British economist and econometrician

Alan Stewart Duncan (born 13 January 1965) is a British economist and econometrician.

He is currently the Bankwest Professor of Economic Policy and Director of the Bankwest Curtin Economics Centre at Curtin University, Australia.

Duncan was awarded the Frisch Medal of the Econometric Society in 2000 for the article Estimating Labour Supply Responses using Tax Reforms (with Richard Blundell and Costas Meghir in Econometrica). He was head of the Nottingham School of Economics (University of Nottingham) from 2008 to 2010 and director of the National Centre for Social and Economic Modelling at the University of Canberra from March 2010 to January 2013.

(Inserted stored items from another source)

Lemma uvmalloc_loop_spec s l pt own ups oldsz newsz xperm fuel k s1 l1 own1 ups1 :
  as_inv s l pt own ups -> 0 <= oldsz <= MAXVA -> 0 <= newsz <= MAXVA -> 0 <= xperm < 2 ^ 10 ->
  (forall j, pgs oldsz <= j < pgs newsz -> has_flag (pte_pg (mmem s) pt j) PTE_V = false) ->
  0 <= k -> pgs oldsz + k <= pgs newsz -> pgs newsz - (pgs oldsz + k) <= Z.of_nat fuel ->
  grow_rel s l pt own ups (pgs oldsz) k (Z.lor (Z.lor PTE_R PTE_U) xperm) s1 l1 own1 ups1 -> spent l l1 own1 ups1 (3 * k) ->
  wp (uvmalloc_loop fuel pt ((pgs oldsz + k) * PGSIZE) (pgs oldsz * PGSIZE) newsz xperm)
     (alloc_post s l pt own ups oldsz newsz (Z.lor (Z.lor PTE_R PTE_U) xperm)) s1.
Proof.
  intros Hinv Ho Hn Hx Hun. pose proof (pgs_range oldsz Ho) as Hr. pose proof (pgs_range newsz Hn) as Hr'.
  pose proof (uperm_range xperm Hx) as Hxp.
  revert k s1 l1 own1 ups1. induction fuel as [|fuel IH]; intros k s1 l1 own1 ups1 Hk Hc Hfuel G Hsp;
    cbn [uvmalloc_loop]; pose proof (pgs_lt (pgs oldsz + k) newsz) as Hlt;
    destruct (Z.ltb_spec ((pgs oldsz + k) * PGSIZE) newsz) as [Hl|Hl].
  - lia.
  - wp_simp. exists own1, l1. left. split; [done|]. exists ups1.
    by replace (pgs newsz - pgs oldsz) with k by lia.
  - assert (forall j, 0 <= j < NPG -> pgs oldsz + k <= j < pgs newsz ->
      pte_pg (mmem s1) pt j = pte_pg (mmem s) pt j) as Hout.
    { intros j Hj1 Hj2. apply (gr_out _ _ _ _ _ _ _ _ _ _ _ _ G); lia. }
    eapply (wp_alloc_map s1 l1 pt own1 ups1 (pgs oldsz + k) _ (fun m => fun mm => memset mm m 0 PGSIZE));
      [apply G|lia|rewrite Hout by lia; apply Hun; lia|done|intros ???; apply memset_page|..].
    + intros s2 l2 own2 H2 Hq2 Hl2 Hp2 Hs2 Hl3. pose proof (sp_cost _ _ _ _ _ Hsp).
      pose proof (grow_noise _ _ _ _ _ _ _ _ _ _ _ _ _ _ _ G ltac:(lia) ltac:(lia) H2 Hq2 Hp2) as G2.
      wp_simp. eapply wp_mono; [apply (uvmdealloc_spec s2 l2 pt own2 ups1)|].
      * done.
      * unfold PGSIZE. lia.
      * rewrite NPG_eq, MAXVA_eq in *. unfold PGSIZE. lia.
      * intros j. rewrite !pgs_mul. intros Hj _.
        destruct (gr_in _ _ _ _ _ _ _ _ _ _ _ _ G j Hj) as (pa & Hpa & _). by exists pa.
      * intros r s3 (_ & fr & ups3 & Hu). rewrite !pgs_mul in Hu. wp_simp.
        exists own2, (fr ++ l2). right. split; [done|].
        eapply grow_undo; [exact Hinv| | | |exact G2| | |].
        -- lia.
        -- lia.
        -- intros j _ Hj. apply Hun. lia.
        -- apply (spent_trans l l1 l2 own1 own2 ups1 ups1 (3 * k) 3 (3 * k + 3)); [apply Hq2|by eexists|done|done|lia].
        -- lia.
        -- by replace k with (pgs oldsz + k - pgs oldsz) by lia.
    + intros p m1 s2 l2 own2 Hp Hu H2 Hq2 Hp2 Hm1 Hx2 Hnone Hs2.
      rewrite u64_small by (rewrite NPG_eq in *; unfold PGSIZE; lia).
      replace ((pgs oldsz + k) * PGSIZE + PGSIZE) with ((pgs oldsz + (k + 1)) * PGSIZE) by lia.
      eapply IH; [lia..| |].
      2: { eapply spent_trans; [apply Hq2| |exact Hsp|exact Hs2|lia]. intros j q Hj. exists j. rewrite lookup_insert_ne; [done|congruence]. }
      eapply grow_step; [exact G|lia|lia|lia|done|done|done|done|].
      intros x Hxp'. rewrite Hx2, memset_spec by done. unfold in_page in Hxp'. zcases; done.
  - wp_simp. exists own1, l1. left. split; [done|]. exists ups1.
    by replace (pgs newsz - pgs oldsz) with k by lia.
Qed.
(* ===== verification/VirtioProps.v ===== *)
(** The disk driver in every interleaving of its callers, the interrupt
    handler and the device: descriptors are neither lost nor used twice, no
    panic is reached, no wakeup is missed, and a request that returns has
    transferred exactly its block. *)
From S2P Require Import Prelude Ring Virtio.

(** States are equal field by field. *)
Lemma vd_ext s t : v_lock s = v_lock t -> v_desc s = v_desc t -> v_avail s = v_avail t -> v_avail_idx s = v_avail_idx t -> v_used s = v_used t -> v_used_dev s = v_used_dev t ->
  v_free s = v_free t -> v_used_idx s = v_used_idx t -> v_info s = v_info t -> v_ops s = v_ops t -> v_bufs s = v_bufs t -> v_sleep_free s = v_sleep_free t -> v_sleep_buf s = v_sleep_buf t ->
  dv_seen s = dv_seen t -> dv_pending s = dv_pending t -> dv_disk s = dv_disk t -> s = t.
Proof. destruct s, t. cbn. intros; by subst. Qed.

(** * Descriptors *)

Lemma alloc_desc_loop_spec n i s : (forall j, (j < i)%nat -> is_free j s = false) -> (i + n = 8)%nat -> length (v_free s) = 8%nat ->
  wp (alloc_desc_loop n i) (fun r s' => match r with Some j => (j < 8)%nat /\ is_free j s = true /\ s' = on_free <[j := false]> s | None => s' = s /\ forall j, is_free j s = false end) s.
Proof.
  revert i. induction n as [|n IH]; intros i Hi Hn Hl; cbn [alloc_desc_loop].
  - rewrite wp_ret. split; [done|]. intros j. destruct (decide (j < i)%nat); [auto|]. unfold is_free. rewrite lookup_ge_None_2 by lia. done.
  - wp_simp. destruct (is_free i s) eqn:E; [wp_simp; split; [lia|done]|]. apply IH; [|lia|done]. intros j Hj. destruct (decide (j = i)) as [->|]; [done|]. apply Hi. lia.
Qed.
Lemma alloc_desc_spec s : length (v_free s) = 8%nat ->
  wp alloc_desc (fun r s' => match r with Some j => (j < 8)%nat /\ is_free j s = true /\ s' = on_free <[j := false]> s | None => s' = s /\ forall j, is_free j s = false end) s.
Proof. intros H. apply alloc_desc_loop_spec; [lia|done|done]. Qed.

Definition freed (i : nat) s : vd := set_sleep_free false (on_free <[i := true]> (on_desc <[i := desc0]> s)).
Lemma free_desc_spec i s (Q : unit -> vd -> Prop) : (i < 8)%nat -> is_free i s = false -> Q tt (freed i s) -> wp (free_desc i) Q s.
Proof.
  intros Hi Hf HQ. unfold free_desc. rewrite (proj2 (Z.leb_gt NUM (Z.of_nat i))) by (unfold NUM; lia). wp_simp. rewrite Hf. unfold set_desc, wakeup_free. wp_simp. exact HQ.
Qed.

Lemma is_free_insert i j x s : (j < length (v_free s))%nat -> is_free i (on_free <[j := x]> s) = if decide (i = j) then x else is_free i s.
Proof. intros Hj. unfold is_free. cbn. destruct (decide (i = j)) as [->|]; [by rewrite list_lookup_insert_eq|by rewrite list_lookup_insert_ne]. Qed.

Lemma is_free_lookup i s : is_free i s = true -> v_free s !! i = Some true.
Proof. unfold is_free. destruct (v_free s !! i); cbn; [by intros ->|done]. Qed.

(** A state that differs only in descriptors that are free. *)
Definition same_used s s' : Prop := exists D x, s' = set_sleep_free x (on_desc (fun _ => D) s) /\ length D = length (v_desc s) /\ forall i, is_free i s = false -> D !! i = v_desc s !! i.
Definition nfree s : nat := length (filter (fun b => b = true) (v_free s)).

Duncan graduated with a Bachelor of Arts in economics and econometrics from the University of Manchester in 1986 and obtained a DPhil in economics from the University of York in 1990. He held positions as lecturer and then reader in economics at the University of York from 1990 to 1999. Duncan was appointed professor of economics at the University of Nottingham in 2000. He held visiting positions at the Melbourne Institute of Applied Economic and Social Research and the University of Melbourne, where he was the 2002 RI Downing Research Fellow. Currently, he is an International Fellow at the Centre for Microdata Methods and Practice at University College London and Research Associate at the Institute for Fiscal Studies in London.

==Research==
Duncan has worked on subjects ranging from labour economics, econometrics, public policy, and education to microeconomics.